Required work:
An accurate, complete copy of the records below is required.
──────────────────────────────
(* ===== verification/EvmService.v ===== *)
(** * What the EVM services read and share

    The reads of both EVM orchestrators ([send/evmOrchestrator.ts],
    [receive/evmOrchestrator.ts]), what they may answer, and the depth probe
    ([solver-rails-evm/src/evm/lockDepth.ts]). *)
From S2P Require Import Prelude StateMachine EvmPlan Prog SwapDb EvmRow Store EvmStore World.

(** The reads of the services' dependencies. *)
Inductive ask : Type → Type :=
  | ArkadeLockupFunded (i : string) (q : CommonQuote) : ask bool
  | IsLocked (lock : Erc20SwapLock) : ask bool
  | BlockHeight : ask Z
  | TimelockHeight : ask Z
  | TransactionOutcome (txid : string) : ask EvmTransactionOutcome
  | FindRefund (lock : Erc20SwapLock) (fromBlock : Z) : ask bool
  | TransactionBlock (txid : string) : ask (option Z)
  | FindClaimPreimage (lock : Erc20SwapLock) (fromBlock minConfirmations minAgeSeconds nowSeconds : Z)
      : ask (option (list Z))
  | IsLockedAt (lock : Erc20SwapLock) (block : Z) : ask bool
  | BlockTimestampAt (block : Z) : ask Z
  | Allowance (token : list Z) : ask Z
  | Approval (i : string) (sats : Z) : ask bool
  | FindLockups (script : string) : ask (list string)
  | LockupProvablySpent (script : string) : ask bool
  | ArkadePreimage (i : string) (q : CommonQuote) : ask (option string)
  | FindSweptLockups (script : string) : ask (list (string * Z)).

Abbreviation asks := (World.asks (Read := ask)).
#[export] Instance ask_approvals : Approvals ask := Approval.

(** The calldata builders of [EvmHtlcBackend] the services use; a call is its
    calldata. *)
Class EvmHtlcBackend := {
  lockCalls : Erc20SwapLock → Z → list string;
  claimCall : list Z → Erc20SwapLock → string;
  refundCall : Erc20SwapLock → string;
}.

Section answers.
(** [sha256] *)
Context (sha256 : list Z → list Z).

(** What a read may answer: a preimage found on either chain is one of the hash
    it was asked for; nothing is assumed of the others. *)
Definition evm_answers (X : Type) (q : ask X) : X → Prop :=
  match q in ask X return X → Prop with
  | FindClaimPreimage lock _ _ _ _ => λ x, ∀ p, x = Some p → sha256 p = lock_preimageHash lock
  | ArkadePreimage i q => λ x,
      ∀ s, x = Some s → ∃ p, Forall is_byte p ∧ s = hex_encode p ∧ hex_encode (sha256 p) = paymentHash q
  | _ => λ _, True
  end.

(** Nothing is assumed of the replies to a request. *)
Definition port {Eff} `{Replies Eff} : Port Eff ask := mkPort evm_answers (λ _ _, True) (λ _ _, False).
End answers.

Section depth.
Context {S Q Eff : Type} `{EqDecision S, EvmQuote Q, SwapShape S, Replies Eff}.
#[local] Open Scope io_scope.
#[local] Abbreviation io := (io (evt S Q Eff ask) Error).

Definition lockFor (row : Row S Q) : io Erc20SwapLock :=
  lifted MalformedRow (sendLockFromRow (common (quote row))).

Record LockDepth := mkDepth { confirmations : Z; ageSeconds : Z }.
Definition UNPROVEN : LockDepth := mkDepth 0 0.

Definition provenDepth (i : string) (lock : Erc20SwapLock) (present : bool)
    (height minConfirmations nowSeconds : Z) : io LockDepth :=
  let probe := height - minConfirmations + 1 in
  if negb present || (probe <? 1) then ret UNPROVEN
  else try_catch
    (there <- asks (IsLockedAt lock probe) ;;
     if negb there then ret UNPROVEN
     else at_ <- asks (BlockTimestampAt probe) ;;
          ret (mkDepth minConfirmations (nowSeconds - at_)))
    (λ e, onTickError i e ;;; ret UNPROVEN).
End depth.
──────────────────────────────
Task answer:
(* ===== verification/EvmService.v ===== *)
(** * What the EVM services read and share

    The reads of both EVM orchestrators ([send/evmOrchestrator.ts],
    [receive/evmOrchestrator.ts]), what they may answer, and the depth probe
    ([solver-rails-evm/src/evm/lockDepth.ts]). *)
From S2P Require Import Prelude StateMachine EvmPlan Prog SwapDb EvmRow Store EvmStore World.

(** The reads of the services' dependencies. *)
Inductive ask : Type → Type :=
  | ArkadeLockupFunded (i : string) (q : CommonQuote) : ask bool
  | IsLocked (lock : Erc20SwapLock) : ask bool
  | BlockHeight : ask Z
  | TimelockHeight : ask Z
  | TransactionOutcome (txid : string) : ask EvmTransactionOutcome
  | FindRefund (lock : Erc20SwapLock) (fromBlock : Z) : ask bool
  | TransactionBlock (txid : string) : ask (option Z)
  | FindClaimPreimage (lock : Erc20SwapLock) (fromBlock minConfirmations minAgeSeconds nowSeconds : Z)
      : ask (option (list Z))
  | IsLockedAt (lock : Erc20SwapLock) (block : Z) : ask bool
  | BlockTimestampAt (block : Z) : ask Z
  | Allowance (token : list Z) : ask Z
  | Approval (i : string) (sats : Z) : ask bool
  | FindLockups (script : string) : ask (list string)
  | LockupProvablySpent (script : string) : ask bool
  | ArkadePreimage (i : string) (q : CommonQuote) : ask (option string)
  | FindSweptLockups (script : string) : ask (list (string * Z)).

Abbreviation asks := (World.asks (Read := ask)).
#[export] Instance ask_approvals : Approvals ask := Approval.

(** The calldata builders of [EvmHtlcBackend] the services use; a call is its
    calldata. *)
Class EvmHtlcBackend := {
  lockCalls : Erc20SwapLock → Z → list string;
  claimCall : list Z → Erc20SwapLock → string;
  refundCall : Erc20SwapLock → string;
}.

Section answers.
(** [sha256] *)
Context (sha256 : list Z → list Z).

(** What a read may answer: a preimage found on either chain is one of the hash
    it was asked for; nothing is assumed of the others. *)
Definition evm_answers (X : Type) (q : ask X) : X → Prop :=
  match q in ask X return X → Prop with
  | FindClaimPreimage lock _ _ _ _ => λ x, ∀ p, x = Some p → sha256 p = lock_preimageHash lock
  | ArkadePreimage i q => λ x,
      ∀ s, x = Some s → ∃ p, Forall is_byte p ∧ s = hex_encode p ∧ hex_encode (sha256 p) = paymentHash q
  | _ => λ _, True
  end.

(** Nothing is assumed of the replies to a request. *)
Definition port {Eff} `{Replies Eff} : Port Eff ask := mkPort evm_answers (λ _ _, True) (λ _ _, False).
End answers.

Section depth.
Context {S Q Eff : Type} `{EqDecision S, EvmQuote Q, SwapShape S, Replies Eff}.
#[local] Open Scope io_scope.
#[local] Abbreviation io := (io (evt S Q Eff ask) Error).

Definition lockFor (row : Row S Q) : io Erc20SwapLock :=
  lifted MalformedRow (sendLockFromRow (common (quote row))).

Record LockDepth := mkDepth { confirmations : Z; ageSeconds : Z }.
Definition UNPROVEN : LockDepth := mkDepth 0 0.

Definition provenDepth (i : string) (lock : Erc20SwapLock) (present : bool)
    (height minConfirmations nowSeconds : Z) : io LockDepth :=
  let probe := height - minConfirmations + 1 in
  if negb present || (probe <? 1) then ret UNPROVEN
  else try_catch
    (there <- asks (IsLockedAt lock probe) ;;
     if negb there then ret UNPROVEN
     else at_ <- asks (BlockTimestampAt probe) ;;
          ret (mkDepth minConfirmations (nowSeconds - at_)))
    (λ e, onTickError i e ;;; ret UNPROVEN).
End depth.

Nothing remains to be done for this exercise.